* **WORK REQUEST**
Repeat the lines below exactly as written, please, from the line with "Lemma Tokenize_loop_spec fuel" to the line with "with (String.length (pre", both lines included, and no others.

* **DATA FOR ANALYSIS**
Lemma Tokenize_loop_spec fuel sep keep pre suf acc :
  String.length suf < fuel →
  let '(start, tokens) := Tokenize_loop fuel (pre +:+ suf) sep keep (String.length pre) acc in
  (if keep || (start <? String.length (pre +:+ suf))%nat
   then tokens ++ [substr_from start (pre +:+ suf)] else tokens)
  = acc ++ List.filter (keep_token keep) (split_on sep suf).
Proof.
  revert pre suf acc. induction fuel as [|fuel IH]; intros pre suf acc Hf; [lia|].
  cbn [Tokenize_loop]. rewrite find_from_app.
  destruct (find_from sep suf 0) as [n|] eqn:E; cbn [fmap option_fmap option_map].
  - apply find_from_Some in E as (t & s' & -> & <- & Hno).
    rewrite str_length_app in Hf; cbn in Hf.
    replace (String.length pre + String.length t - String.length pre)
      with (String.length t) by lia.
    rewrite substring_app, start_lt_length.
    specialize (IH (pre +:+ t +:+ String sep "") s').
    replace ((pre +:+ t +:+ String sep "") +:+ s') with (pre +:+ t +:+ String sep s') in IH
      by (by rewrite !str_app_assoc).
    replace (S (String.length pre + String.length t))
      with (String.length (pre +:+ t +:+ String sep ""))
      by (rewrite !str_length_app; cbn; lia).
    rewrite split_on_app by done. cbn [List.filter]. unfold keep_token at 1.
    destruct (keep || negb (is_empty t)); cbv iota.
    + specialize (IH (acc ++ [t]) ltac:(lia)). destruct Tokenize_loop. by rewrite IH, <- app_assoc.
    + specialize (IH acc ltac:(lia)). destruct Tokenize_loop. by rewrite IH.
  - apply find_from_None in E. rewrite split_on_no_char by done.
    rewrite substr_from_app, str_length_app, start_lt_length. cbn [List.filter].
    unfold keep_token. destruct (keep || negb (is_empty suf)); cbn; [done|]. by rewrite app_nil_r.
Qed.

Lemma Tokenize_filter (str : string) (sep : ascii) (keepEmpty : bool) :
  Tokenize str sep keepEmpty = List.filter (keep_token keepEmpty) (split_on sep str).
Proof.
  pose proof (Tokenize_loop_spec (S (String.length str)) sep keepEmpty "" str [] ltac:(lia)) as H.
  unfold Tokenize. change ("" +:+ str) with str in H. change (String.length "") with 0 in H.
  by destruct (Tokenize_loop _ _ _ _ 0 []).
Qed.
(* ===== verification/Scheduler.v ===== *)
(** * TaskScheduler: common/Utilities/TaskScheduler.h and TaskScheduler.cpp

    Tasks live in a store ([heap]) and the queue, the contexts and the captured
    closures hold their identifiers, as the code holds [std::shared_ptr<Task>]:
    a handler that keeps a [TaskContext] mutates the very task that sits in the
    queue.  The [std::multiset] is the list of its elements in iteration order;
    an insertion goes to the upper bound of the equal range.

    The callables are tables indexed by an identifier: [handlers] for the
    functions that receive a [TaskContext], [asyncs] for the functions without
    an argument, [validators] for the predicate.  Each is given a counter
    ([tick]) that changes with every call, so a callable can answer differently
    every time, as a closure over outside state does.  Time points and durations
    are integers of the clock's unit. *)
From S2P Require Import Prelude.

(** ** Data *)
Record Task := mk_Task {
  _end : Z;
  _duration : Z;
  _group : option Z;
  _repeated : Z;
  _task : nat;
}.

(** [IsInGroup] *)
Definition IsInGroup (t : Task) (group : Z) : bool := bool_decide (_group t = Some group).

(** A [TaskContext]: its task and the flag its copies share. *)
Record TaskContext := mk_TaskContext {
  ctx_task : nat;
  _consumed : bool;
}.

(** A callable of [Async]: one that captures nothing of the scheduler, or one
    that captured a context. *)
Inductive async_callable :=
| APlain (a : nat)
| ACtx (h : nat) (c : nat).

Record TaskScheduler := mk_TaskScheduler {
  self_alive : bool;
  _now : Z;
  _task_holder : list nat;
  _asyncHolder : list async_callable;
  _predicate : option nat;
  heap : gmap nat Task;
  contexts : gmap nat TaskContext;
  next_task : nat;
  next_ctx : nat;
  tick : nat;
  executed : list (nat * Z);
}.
---
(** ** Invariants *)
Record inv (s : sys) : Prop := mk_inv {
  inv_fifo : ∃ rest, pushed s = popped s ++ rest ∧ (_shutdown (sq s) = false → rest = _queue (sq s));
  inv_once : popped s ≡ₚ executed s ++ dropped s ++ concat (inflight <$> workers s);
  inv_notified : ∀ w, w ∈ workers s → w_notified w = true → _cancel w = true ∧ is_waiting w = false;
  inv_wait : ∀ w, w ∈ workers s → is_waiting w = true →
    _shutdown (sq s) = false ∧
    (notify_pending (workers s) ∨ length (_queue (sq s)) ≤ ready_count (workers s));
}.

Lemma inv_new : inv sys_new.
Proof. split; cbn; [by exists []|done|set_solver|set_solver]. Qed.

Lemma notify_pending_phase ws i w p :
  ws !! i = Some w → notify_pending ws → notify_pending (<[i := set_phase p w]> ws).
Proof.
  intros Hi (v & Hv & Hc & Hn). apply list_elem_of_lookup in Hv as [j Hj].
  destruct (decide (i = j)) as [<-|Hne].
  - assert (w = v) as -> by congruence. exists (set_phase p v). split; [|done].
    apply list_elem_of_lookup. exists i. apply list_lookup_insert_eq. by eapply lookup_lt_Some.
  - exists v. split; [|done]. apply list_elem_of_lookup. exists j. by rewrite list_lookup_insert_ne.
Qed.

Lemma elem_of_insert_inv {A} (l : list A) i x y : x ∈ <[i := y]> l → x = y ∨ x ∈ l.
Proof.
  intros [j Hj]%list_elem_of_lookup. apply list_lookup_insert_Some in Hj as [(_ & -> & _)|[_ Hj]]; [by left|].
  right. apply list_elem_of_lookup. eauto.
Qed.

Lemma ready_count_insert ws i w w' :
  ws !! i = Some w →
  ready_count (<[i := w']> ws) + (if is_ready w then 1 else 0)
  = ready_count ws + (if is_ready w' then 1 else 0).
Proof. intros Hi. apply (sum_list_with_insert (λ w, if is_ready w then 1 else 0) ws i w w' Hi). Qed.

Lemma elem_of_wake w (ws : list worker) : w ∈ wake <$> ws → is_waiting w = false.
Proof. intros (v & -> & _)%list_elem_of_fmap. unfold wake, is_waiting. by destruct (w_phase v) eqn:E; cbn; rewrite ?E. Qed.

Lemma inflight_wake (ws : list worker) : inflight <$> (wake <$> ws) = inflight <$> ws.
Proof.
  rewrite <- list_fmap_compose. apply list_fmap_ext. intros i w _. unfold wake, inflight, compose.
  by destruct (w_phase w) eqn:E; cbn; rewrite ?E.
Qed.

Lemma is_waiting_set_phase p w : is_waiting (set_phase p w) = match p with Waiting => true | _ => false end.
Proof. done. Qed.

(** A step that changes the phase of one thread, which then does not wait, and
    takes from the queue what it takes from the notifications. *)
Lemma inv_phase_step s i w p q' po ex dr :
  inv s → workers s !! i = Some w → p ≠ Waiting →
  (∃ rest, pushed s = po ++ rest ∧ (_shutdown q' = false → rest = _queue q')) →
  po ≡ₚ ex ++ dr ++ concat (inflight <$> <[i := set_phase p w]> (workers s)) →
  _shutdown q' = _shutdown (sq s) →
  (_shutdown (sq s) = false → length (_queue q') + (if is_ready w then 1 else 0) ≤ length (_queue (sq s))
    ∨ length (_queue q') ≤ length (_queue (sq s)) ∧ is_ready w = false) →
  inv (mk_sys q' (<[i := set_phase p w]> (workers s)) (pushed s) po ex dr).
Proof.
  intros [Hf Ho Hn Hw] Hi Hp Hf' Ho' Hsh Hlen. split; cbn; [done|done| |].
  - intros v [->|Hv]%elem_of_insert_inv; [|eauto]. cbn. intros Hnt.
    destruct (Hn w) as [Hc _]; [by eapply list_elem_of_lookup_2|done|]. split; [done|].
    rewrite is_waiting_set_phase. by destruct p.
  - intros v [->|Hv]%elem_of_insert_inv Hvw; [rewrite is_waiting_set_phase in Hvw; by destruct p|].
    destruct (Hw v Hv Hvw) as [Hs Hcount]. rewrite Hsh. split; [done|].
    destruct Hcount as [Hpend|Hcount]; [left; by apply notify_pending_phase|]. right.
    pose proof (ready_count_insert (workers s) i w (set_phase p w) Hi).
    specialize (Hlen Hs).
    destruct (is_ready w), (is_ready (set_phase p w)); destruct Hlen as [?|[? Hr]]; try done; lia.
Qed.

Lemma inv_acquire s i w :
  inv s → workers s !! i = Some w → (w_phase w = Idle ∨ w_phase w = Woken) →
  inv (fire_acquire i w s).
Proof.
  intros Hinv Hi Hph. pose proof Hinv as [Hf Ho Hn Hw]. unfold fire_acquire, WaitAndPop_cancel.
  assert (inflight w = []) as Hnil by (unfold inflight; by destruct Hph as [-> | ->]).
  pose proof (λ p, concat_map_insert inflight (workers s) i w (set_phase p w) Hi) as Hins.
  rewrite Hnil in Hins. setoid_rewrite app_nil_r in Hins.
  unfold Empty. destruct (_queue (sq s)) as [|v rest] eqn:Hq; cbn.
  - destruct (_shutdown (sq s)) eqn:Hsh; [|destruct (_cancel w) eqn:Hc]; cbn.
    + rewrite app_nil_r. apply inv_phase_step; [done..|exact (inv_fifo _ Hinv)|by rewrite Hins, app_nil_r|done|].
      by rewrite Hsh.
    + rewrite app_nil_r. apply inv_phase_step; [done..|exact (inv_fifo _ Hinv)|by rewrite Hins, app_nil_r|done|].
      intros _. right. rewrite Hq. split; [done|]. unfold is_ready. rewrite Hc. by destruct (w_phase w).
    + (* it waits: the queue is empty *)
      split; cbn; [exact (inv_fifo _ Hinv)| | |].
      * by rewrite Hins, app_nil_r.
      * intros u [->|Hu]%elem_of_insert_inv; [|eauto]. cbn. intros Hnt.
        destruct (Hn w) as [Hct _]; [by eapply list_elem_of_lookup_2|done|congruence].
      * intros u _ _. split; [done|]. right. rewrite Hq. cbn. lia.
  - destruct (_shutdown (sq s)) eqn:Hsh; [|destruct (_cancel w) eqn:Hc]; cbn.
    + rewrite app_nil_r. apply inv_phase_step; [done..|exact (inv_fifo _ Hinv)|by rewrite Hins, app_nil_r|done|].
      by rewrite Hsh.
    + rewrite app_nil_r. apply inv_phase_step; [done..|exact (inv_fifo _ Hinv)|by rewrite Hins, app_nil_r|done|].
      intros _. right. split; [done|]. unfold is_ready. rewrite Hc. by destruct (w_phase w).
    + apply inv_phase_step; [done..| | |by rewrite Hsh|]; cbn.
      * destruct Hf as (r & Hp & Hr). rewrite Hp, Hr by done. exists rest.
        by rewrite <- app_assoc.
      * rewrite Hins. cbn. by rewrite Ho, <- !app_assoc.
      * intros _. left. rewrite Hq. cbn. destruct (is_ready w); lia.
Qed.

* **PROBLEM SOLUTION**
Lemma Tokenize_loop_spec fuel sep keep pre suf acc :
  String.length suf < fuel →
  let '(start, tokens) := Tokenize_loop fuel (pre +:+ suf) sep keep (String.length pre) acc in
  (if keep || (start <? String.length (pre +:+ suf))%nat
   then tokens ++ [substr_from start (pre +:+ suf)] else tokens)
  = acc ++ List.filter (keep_token keep) (split_on sep suf).
Proof.
  revert pre suf acc. induction fuel as [|fuel IH]; intros pre suf acc Hf; [lia|].
  cbn [Tokenize_loop]. rewrite find_from_app.
  destruct (find_from sep suf 0) as [n|] eqn:E; cbn [fmap option_fmap option_map].
  - apply find_from_Some in E as (t & s' & -> & <- & Hno).
    rewrite str_length_app in Hf; cbn in Hf.
    replace (String.length pre + String.length t - String.length pre)
      with (String.length t) by lia.
    rewrite substring_app, start_lt_length.
    specialize (IH (pre +:+ t +:+ String sep "") s').
    replace ((pre +:+ t +:+ String sep "") +:+ s') with (pre +:+ t +:+ String sep s') in IH
      by (by rewrite !str_app_assoc).
    replace (S (String.length pre + String.length t))
      with (String.length (pre +:+ t +:+ String sep ""))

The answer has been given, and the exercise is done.